ACTION ITEM: In the entries below, find the line containing "Handled (view db ep vs (mk_request". Copy it and all lines after it, exactly, through the end.

TASK MATERIAL:
┄┄┄┄┄┄┄┄┄┄
(** ** Properties of the app *)

(** C35. The url map of report_flask.py is unambiguous: any two rules
    that match the same path name the same view and give it the same
    keyword arguments, so Flask's choice among matching rules never
    matters. *)
Theorem url_map_unambiguous (ps : list (list ascii)) (r1 r2 : string * endpoint) (v1 v2 : list (string * string)) :
  r1 ∈ url_map -> r2 ∈ url_map ->
  match_segments (parse_rule r1.1) ps = Some v1 -> match_segments (parse_rule r2.1) ps = Some v2 ->
  r1.2 = r2.2 /\ v1 = v2.
Proof. apply unambiguous_sound, url_map_unambiguous_b. Qed.

Section AppProperties.
Context `{Config} `{Elastic} (db : database).

Lemma report_flask_app_route req rule ep vs :
  (rule, ep) ∈ url_map -> match_segments (parse_rule rule) (request_segments req) = Some vs ->
  report_flask_app db req = Handled (view db ep vs req).
Proof.
  intros Hin Hm. unfold report_flask_app.
  by rewrite (dispatch_complete url_map _ rule ep vs url_map_unambiguous_b Hin Hm).
Qed.

(** The same for a local URL [http://localhost:5000/s1/.../sn] of safe segments. *)
Lemma report_flask_app_local a segs rule ep vs :
  segs <> [] -> Forall (fun s => segment_safe s = true) segs -> (rule, ep) ∈ url_map ->
  match_segments (parse_rule rule) (map list_ascii_of_string segs) = Some vs ->
  report_flask_app db (mk_request a ("http://localhost:5000/" +:+ String.concat "/" segs)) =
    Handled (view db ep vs (mk_request a ("http://localhost:5000/" +:+ String.concat "/" segs))).
Proof.
  intros Hne Hs Hin Hm. apply report_flask_app_route with rule; [done|].
  by rewrite request_segments_local.
Qed.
┄┄┄┄┄┄┄┄┄┄
RESPONSE AREA:
    Handled (view db ep vs (mk_request a ("http://localhost:5000/" +:+ String.concat "/" segs))).
Proof.
  intros Hne Hs Hin Hm. apply report_flask_app_route with rule; [done|].
  by rewrite request_segments_local.
Qed.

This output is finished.